De quand date cette inflexion ?
M. G. : Elle remonte assez loin et il faut la comprendre dans un ensemble. Le discours moral est la dernière chose à revenir, après bien d'autres dont il est en réalité solidaire. Je pense, en particulier, à la réhabilitation, qui s'effectue au cours des années 80, d'une autre notion fortement contestée, le droit. Cela dit, l'idée que le droit n'était pas une pure et simple manipulation de la classe dominante avec des flics déguisés en juges est beaucoup mieux passée, sans doute à cause de la technicité du droit, de sa neutralité du point de vue des valeurs. Le discours moral a plus de difficulté à s'imposer. Pour prendre des symboles, le droit n'avait contre lui que Marx; la morale, elle, a Nietzsche et Freud tous ensemble contre elle. C'est-à-dire non seulement la critique de la société bourgeoise, mais la dénonciation du christianisme et le rejet de l'ordre répressif de la civilisation. La remise en cause va très loin, et on comprend qu'elle soit difficile. Ce qui est en jeu dans le chambardement actuel, c'est la fin du grand projet de rupture qui domine la culture depuis un siècle.
Comment une telle mutation est-elle possible ?
M. G. : Elle passe par la redécouverte de la fonction de la morale dans la société, En gros, toute la critique de la morale reposait sur l'illusion qu'on savait très bien à quoi servait la morale: c'était une forme de l'ordre social, le moyen hypocrite d'exercer une domination, un instrument de normalisation des individus. Pendant longtemps, on a vécu sur cette idée simpliste qui légitimait ipso facto la critique. Aujourd'hui, on s'aperçoit que la morale répond à un tout autre problème, qui est celui de la coexistence avec. l'autre. C'est à ce titre qu'elle remplit une fonction centrale dans la vie collective.

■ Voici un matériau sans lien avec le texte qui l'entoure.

(* ===== verification/_CoqProject ===== *)
-Q . S2P
Prelude.v
Counter.v
Print.v
Lookup3.v
Sha256.v
Bloom.v
Utils.v
MsgQueue.v
BloomMgr.v
AddrUtils.v
InetText.v
HelperDns.v
HelperLoop.v
DnsHeap.v
ThreadPool.v
Worker.v
Checks.v
Stats.v
QueryLog.v
SyncMgr.v
Sync.v
Conf.v
Postfix.v
Sjsms.v
Grosscheck.v
Clients.v
Milter.v
Gross.v
Servers.v
StateFile.v
Process.v
StartUp.v
MsgQueueTest.v
CounterTest.v
BloomTest.v
Sha256Test.v
Sha256Vectors.v
AddrTest.v
DnsTest.v
Lemma sumZ_ext {A} (f g : A -> Z) l : (forall a, f a = g a) -> sumZ f l = sumZ g l.
Proof. intros H. unfold sumZ. induction l as [|a l IH]; cbn [foldr]; [done|]. by rewrite H, IH. Qed.

#[export] Instance sumZ_perm {A} (f : A -> Z) : Proper ((≡ₚ) ==> eq) (sumZ f).
Proof.
  intros l k H. unfold sumZ. induction H as [|x l k _ IH|x y l|l k j _ IH1 _ IH2]; cbn [foldr];
    [done | by rewrite IH | lia | by rewrite IH1].
Qed.

Lemma sum_insert {A} (f : A -> nat) (l : list A) i x y :
  l !! i = Some x -> (sum_list_with f (<[i := y]> l) + f x = sum_list_with f l + f y)%nat.
Proof.
  revert i. induction l as [|z l IH]; intros [|i] H; simpl in *; simplify_eq; [lia|]. specialize (IH _ H). lia.
Qed.

Lemma sum_zero {A} (f : A -> nat) (l : list A) : Forall (fun x => f x = 0%nat) l -> sum_list_with f l = 0%nat.
Proof. induction 1 as [|x l Hx _ IH]; cbn; [done|]. by rewrite Hx, IH. Qed.

(** ** Interleavings

    The threads are sequences of steps; a run of the program takes the next
    step of some thread until none has a step left. *)
Inductive interleaving {A} : list (list A) -> list A -> Prop :=
| il_done ts : Forall (eq []) ts -> interleaving ts []
| il_step pre a t post tr :
    interleaving (pre ++ t :: post) tr -> interleaving (pre ++ (a :: t) :: post) (a :: tr).

Lemma interleaving_perm {A} (ts : list (list A)) tr : interleaving ts tr -> concat ts ≡ₚ tr.
Proof.
  induction 1 as [ts H|pre a t post tr _ IH].
  - induction H as [|t ts <- _ IH]; [done | exact IH].
  - rewrite <-IH, !concat_app. cbn [concat app]. symmetry. apply Permutation_middle.
Qed.

(** ** Finite systems

    A system given by the successors of its states: a list of states that holds
    the first one and is closed under steps holds all that can be reached. *)
Section Reach.
Context {S : Type} `{!EqDecision S} (succs : S -> list S).

Definition closed_under (l : list S) : bool := forallb (fun s => forallb (fun t => bool_decide (t ∈ l)) (succs s)) l.

(** All states that can be reached within [fuel] rounds. *)
Fixpoint explore (fuel : nat) (todo seen : list S) : list S :=
  match fuel with
  | O => seen
  | Datatypes.S fuel =>
      let new := list_difference (remove_dups (todo ≫= succs)) seen in
      match new with [] => seen | _ => explore fuel new (seen ++ new) end
  end.

Lemma closed_reach l s t :
  closed_under l = true -> s ∈ l -> rtc (fun a b => b ∈ succs a) s t -> t ∈ l.
Proof.
  intros Hc Hs Hr. induction Hr as [|a b c Hab _ IH]; [done|]. apply IH.
  unfold closed_under in Hc. rewrite forallb_forall in Hc. pose proof (Hc a ltac:(by apply list_elem_of_In)) as Ha.
  rewrite forallb_forall in Ha. specialize (Ha b ltac:(by apply list_elem_of_In)). by apply bool_decide_eq_true in Ha.
Qed.

(** What a test finds in all of these states holds in all that can be reached. *)
Lemma reach_check (P : S -> bool) fuel s t :
  let l := explore fuel [s] [s] in
  closed_under l && bool_decide (s ∈ l) && forallb P l = true -> rtc (fun a b => b ∈ succs a) s t -> P t = true.
Proof.
  intros l H Hr. apply andb_true_iff in H as [H HP]. apply andb_true_iff in H as [Hc Hs].
  rewrite forallb_forall in HP. apply HP, list_elem_of_In. eapply closed_reach; [exact Hc | by apply bool_decide_eq_true in Hs | done].
Qed.
End Reach.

Ce phénomène est-il mondial?
M. G. : Il est beaucoup plus marqué chez nous, parce que la morale a eu en France un rôle historique très fort qui a entraîné une dénonciation d'autant plus vigoureuse. Pour le comprendre, il faut se souvenir que la République qui s'est établie dans les années 1870-1880 avait à relever un défi religieux. Comment faire respecter les lois et les règles dans une société sans Dieu? Elle a répondu sur le terrain de la morale, et de la morale scolaire: la République, c'était l'école, et l'école, c'était la morale. Une morale indépendante de la foi, mais aussi solide qu'une morale garantie par la foi.

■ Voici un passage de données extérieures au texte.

(* ===== verification/Sha256.v ===== *)
(** * SHA-256 ([src/src/sha256.c])

    The digest of the greylisting triplet.  [sha256] is translated with the
    block-by-block padding of the C code, on a machine of either endianness;
    [fips_sha256] is the standard's definition (pad the whole message, cut it
    into blocks, fold the compression function). *)

From S2P Require Import Prelude.

(** ** The code *)

Record sha_256_t := Sha256 {
  h0 : Z; h1 : Z; h2 : Z; h3 : Z; h4 : Z; h5 : Z; h6 : Z; h7 : Z }.

Definition DEFAULT_SHA256 : sha_256_t :=
  Sha256 0x6a09e667 0xbb67ae85 0x3c6ef372 0xa54ff53a 0x510e527f 0x9b05688c 0x1f83d9ab 0x5be0cd19.

Definition ROUND_CONSTANTS : list Z :=
  [0x428a2f98; 0x71374491; 0xb5c0fbcf; 0xe9b5dba5] ++ [0x3956c25b; 0x59f111f1; 0x923f82a4; 0xab1c5ed5] ++
  [0xd807aa98; 0x12835b01; 0x243185be; 0x550c7dc3] ++ [0x72be5d74; 0x80deb1fe; 0x9bdc06a7; 0xc19bf174] ++
  [0xe49b69c1; 0xefbe4786; 0x0fc19dc6; 0x240ca1cc] ++ [0x2de92c6f; 0x4a7484aa; 0x5cb0a9dc; 0x76f988da] ++
  [0x983e5152; 0xa831c66d; 0xb00327c8; 0xbf597fc7] ++ [0xc6e00bf3; 0xd5a79147; 0x06ca6351; 0x14292967] ++
  [0x27b70a85; 0x2e1b2138; 0x4d2c6dfc; 0x53380d13] ++ [0x650a7354; 0x766a0abb; 0x81c2c92e; 0x92722c85] ++
  [0xa2bfe8a1; 0xa81a664b; 0xc24b8b70; 0xc76c51a3] ++ [0xd192e819; 0xd6990624; 0xf40e3585; 0x106aa070] ++
  [0x19a4c116; 0x1e376c08; 0x2748774c; 0x34b0bcb5] ++ [0x391c0cb3; 0x4ed8aa4a; 0x5b9cca4f; 0x682e6ff3] ++
  [0x748f82ee; 0x78a5636f; 0x84c87814; 0x8cc70208] ++ [0x90befffa; 0xa4506ceb; 0xbef9a3f7; 0xc67178f2].

Definition rotate_right (num amount : Z) : Z :=
  Z.lor (Z.shiftr num amount) (u32 (Z.shiftl num (32 - amount))).

(** The byte at the lowest address of the [int] 1 is 1. *)
Definition little_endian (le : bool) : bool :=
  match store le 4 1 with b :: _ => b =? 1 | [] => false end.

Definition swap_bytes (a b : nat) (l : list Z) : list Z :=
  <[b := l !!! a]> (<[a := l !!! b]> l).

Definition convert_int64_little_endian (num : list Z) : list Z :=
  swap_bytes 3 4 (swap_bytes 2 5 (swap_bytes 1 6 (swap_bytes 0 7 num))).
Definition convert_int64_big_endian (num : list Z) : list Z := num.
Definition convert_int32_little_endian (num : list Z) : list Z :=
  swap_bytes 1 2 (swap_bytes 0 3 num).
Definition convert_int32_big_endian (num : list Z) : list Z := num.

(** The function pointers, after the test at the top of [sha256]. *)
Definition p_convert_int64_to_big_endian (le : bool) : list Z -> list Z :=
  if little_endian le then convert_int64_little_endian else convert_int64_big_endian.
Definition p_convert_int32_to_big_endian (le : bool) : list Z -> list Z :=
  if little_endian le then convert_int32_little_endian else convert_int32_big_endian.

(** Words 0..15: read four bytes as a [sha_uint_t], convert, read again. *)
Definition block_word (le : bool) (block : list Z) (j : nat) : Z :=
  load le (p_convert_int32_to_big_endian le (take 4 (drop (4 * j) block))).

Definition block_words (le : bool) (block : list Z) : list Z := block_word le block <$> seq 0 16.

(** One iteration of the loop that fills words 16..63. *)
Definition extend_word (w : list Z) (j : nat) : list Z :=
  let s0 := Z.lxor (Z.lxor (rotate_right (w !!! (j - 15)%nat) 7) (rotate_right (w !!! (j - 15)%nat) 18))
                   (Z.shiftr (w !!! (j - 15)%nat) 3) in
  let s1 := Z.lxor (Z.lxor (rotate_right (w !!! (j - 2)%nat) 17) (rotate_right (w !!! (j - 2)%nat) 19))
                   (Z.shiftr (w !!! (j - 2)%nat) 10) in
  w ++ [u32 (w !!! (j - 16)%nat + s0 + w !!! (j - 7)%nat + s1)].

Definition message_words (le : bool) (block : list Z) : list Z :=
  foldl extend_word (block_words le block) (seq 16 48).

(** One iteration of the main loop. *)
Definition sha_round (w : list Z) (d : sha_256_t) (j : nat) : sha_256_t :=
  let s0 := Z.lxor (Z.lxor (rotate_right (h0 d) 2) (rotate_right (h0 d) 13)) (rotate_right (h0 d) 22) in
  let maj := Z.lxor (Z.lxor (Z.land (h0 d) (h1 d)) (Z.land (h1 d) (h2 d))) (Z.land (h2 d) (h0 d)) in
  let t2 := u32 (s0 + maj) in
  let s1 := Z.lxor (Z.lxor (rotate_right (h4 d) 6) (rotate_right (h4 d) 11)) (rotate_right (h4 d) 25) in
  let ch := Z.lxor (Z.land (h4 d) (h5 d)) (Z.land (not32 (h4 d)) (h6 d)) in
  let t1 := u32 (h7 d + s1 + ch + ROUND_CONSTANTS !!! j + w !!! j) in
  Sha256 (u32 (t2 + t1)) (h0 d) (h1 d) (h2 d) (u32 (h3 d + t1)) (h4 d) (h5 d) (h6 d).

Definition add_digest (d t : sha_256_t) : sha_256_t :=
  Sha256 (u32 (h0 d + h0 t)) (u32 (h1 d + h1 t)) (u32 (h2 d + h2 t)) (u32 (h3 d + h3 t))
         (u32 (h4 d + h4 t)) (u32 (h5 d + h5 t)) (u32 (h6 d + h6 t)) (u32 (h7 d + h7 t)).

Definition digest_block (le : bool) (block : list Z) (d : sha_256_t) : sha_256_t :=
  add_digest d (foldl (sha_round (message_words le block)) d (seq 0 64)).

Definition padded_size (size : Z) : Z :=
  u64 (size + 1 + 8 + u64 (448 - u64 (8 * u64 (size + 1))) mod 512 / 8).

(** The three [if]s that build [digestable_block] for offset [i]. *)
Definition digestable_block (message : list Z) (size new_size : Z) (tmp_size : list Z) (i : Z) : list Z :=
  let b0 := replicate 64 0 in
  let b1 := if u32 (i + 64) <=? size
            then memcpy_at b0 0 (take 64 (drop (Z.to_nat i) message)) else b0 in
  let b2 := if (size <? u32 (i + 64)) && (i <=? size)
            then <[Z.to_nat (size mod 64) := 0x80]>
                   (memcpy_at b1 0 (take (Z.to_nat (size mod 64)) (drop (Z.to_nat i) message)))
            else b1 in
  if new_size <=? u32 (i + 64) then memcpy_at b2 56 (take 8 tmp_size) else b2.

(** The loop over the blocks; [i] is a 32-bit counter compared with a 64-bit
    size.  [None] is a loop that has not ended. *)
Fixpoint sha256_loop (fuel : nat) (le : bool) (message : list Z) (size new_size : Z)
    (tmp_size : list Z) (i : Z) (d : sha_256_t) : option sha_256_t :=
  if i <? new_size then
    match fuel with
    | O => None
    | S f => sha256_loop f le message size new_size tmp_size (u32 (i + 64))
               (digest_block le (digestable_block message size new_size tmp_size i) d)
    end
  else Some d.

Definition sha256 (le : bool) (message : list Z) : option sha_256_t :=
  let size := Z.of_nat (length message) in
  let new_size := padded_size size in
  let tmp_size := p_convert_int64_to_big_endian le (store le 8 (u64 (size * 8))) in
  sha256_loop (Z.to_nat (new_size / 64)) le message size new_size tmp_size 0 DEFAULT_SHA256.

Definition sha256_string (le : bool) (message : cstr) : option sha_256_t :=
  sha256 le (byte_of <$> message).

Example sha256_abc :
  sha256_string true (cs "abc") =
  Some (Sha256 0xba7816bf 0x8f01cfea 0x414140de 0x5dae2223 0xb00361a3 0x96177a9c 0xb410ff61 0xf20015ad).
Proof. vm_compute. reflexivity. Qed.

Example sha256_empty_be :
  sha256_string false [] =
  Some (Sha256 0xe3b0c442 0x98fc1c14 0x9afbf4c8 0x996fb924 0x27ae41e4 0x649b934c 0xa495991b 0x7852b855).
Proof. vm_compute. reflexivity. Qed.

(** 56 bytes: the padding needs a second block. *)
Example sha256_two_blocks :
  sha256_string true (cs "abcdbcdecdefdefgefghfghighijhijkijkljklmklmnlmnomnopnopq") =
  Some (Sha256 0x248d6a61 0xd20638b8 0xe5c02693 0x0c3e6039 0xa33ce459 0x64ff2167 0xf6ecedd4 0x19db06c1).
Proof. vm_compute. reflexivity. Qed.

(** ** The standard's definition (FIPS 180-4) *)

Module Fips.

(** The constants: the first 32 bits of the fractional parts of the cube roots
    of the first 64 primes, and of the square roots of the first 8. *)
Definition is_prime (n : Z) : bool := forallb (fun d => negb (n mod d =? 0)) (seqZ 2 (n - 2)).

Definition primes : list Z := filter (fun n => is_prime n = true) (seqZ 2 310).

(** The largest [r] below [acc + 2 ^ bits] with [r ^ 3 <= n], bit by bit. *)
Fixpoint cbrt (bits : nat) (n acc : Z) : Z :=
  match bits with
  | O => acc
  | S bits =>
      let r := acc + 2 ^ Z.of_nat bits in
      cbrt bits n (if r * r * r <=? n then r else acc)
  end.

Definition K : list Z := (fun q => cbrt 36 (q * 2 ^ 96) 0 mod 2 ^ 32) <$> take 64 primes.

Definition root (i : nat) : Z := Z.sqrt (primes !!! i * 2 ^ 64) mod 2 ^ 32.

Definition H0 : sha_256_t :=
  Sha256 (root 0) (root 1) (root 2) (root 3) (root 4) (root 5) (root 6) (root 7).

Definition ROTR (n x : Z) : Z := x / 2 ^ n + x mod 2 ^ n * 2 ^ (32 - n).
Definition SHR (n x : Z) : Z := x / 2 ^ n.
Definition Ch (x y z : Z) : Z := Z.lxor (Z.land x y) (Z.ldiff z x).
Definition Maj (x y z : Z) : Z := Z.lxor (Z.land x y) (Z.lxor (Z.land x z) (Z.land y z)).
Definition Sigma0 (x : Z) : Z := Z.lxor (ROTR 2 x) (Z.lxor (ROTR 13 x) (ROTR 22 x)).
Definition Sigma1 (x : Z) : Z := Z.lxor (ROTR 6 x) (Z.lxor (ROTR 11 x) (ROTR 25 x)).
Definition sigma0 (x : Z) : Z := Z.lxor (ROTR 7 x) (Z.lxor (ROTR 18 x) (SHR 3 x)).
Definition sigma1 (x : Z) : Z := Z.lxor (ROTR 17 x) (Z.lxor (ROTR 19 x) (SHR 10 x)).

(** [len] bytes of message, the bit 1, zeros up to 56 modulo 64, the length in bits. *)
Definition pad (m : list Z) : list Z :=
  m ++ [0x80] ++ replicate (Z.to_nat ((55 - Z.of_nat (length m)) mod 64)) 0
    ++ be_split 8 (8 * Z.of_nat (length m)).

La morale est donc partout...
M. G. : Elle est au cœur des relations interpersonnelles, au cœur même de la vie publique, parce que le droit ne règle pas tout. Quand il n'y a plus de règles spontanément intériorisées par les personnes, qui font que vous savez à peu près, sans vous poser la question, à quoi vous attendre de la part de l'autre, la rencontre avec cet autre devient très angoissante. Une société vivable suppose que le comportement d'autrui soit prévisible, que les relations entre les gens soient susceptibles spontanément, sans négociation, de réciprocité positive ; au plus modeste niveau, c'est la politesse, la civilité. On est en train de s'en apercevoir dans une société où l'école qui se défait laisse se recréer une véritable plèbe totalement incivile. La fracture sociale, c'est aussi cela, au niveau le plus quotidien, une fracture entre les gens qui savent vivre en société et ceux qui ne le savent plus, ou mal, avec le handicap en termes d'intégration que cela représente.
Les philosophes ont-ils joué un rôle déterminant dans cette prise de conscience ?
M. G. : Sûrement. Mais ce n'est pas parce que les gens ont lu les philosophes qu'ils se sont aperçus qu'il y avait un problème. C’est parce qu'ils percevaient l'existence du problème qu'ils ont lu les philosophes. Les mieux placés pour se poser la question étant ceux qui ont été le plus loin dans le refus des contraintes, Il y a dans le retournement actuel un très fort aspect générationnel: la génération de l'immoralisme est en train de devenir la génération moralisatrice parce que son expérience d'émancipation de la morale a été un échec. Cette génération s’est trouvée confrontée à d'énormes difficultés dans sa vie privée (comment élever les enfants, par exemple) et dans sa vie publique. Elle évolue.
Pouvez-vous donner des exemples ?
M. G. : On pourrait les multiplier à des niveaux très différents. Prenons-en un seul, celui du fonctionnement de l'Etat. Vous pouvez poser toutes les règles juridiques que vous vous voulez, même en supposant qu' elles soient respectées, un Etat ne peut marcher que grâce à la moralité de ses fonctionnaires. S'ils préfèrent systématiquement les intérêts de leur carrière à l'intérêt public – et aucun texte, encore une fois, ne peut les en empêcher - rien ne va plus. Les années Mitterrand en ont, donné 1a brillante démonstration. Je ne parle pas de la corruption. Je parle d'un mal plus profond et insidieux qui a été l’abandon de l'esprit de service public de la part de la haute administration.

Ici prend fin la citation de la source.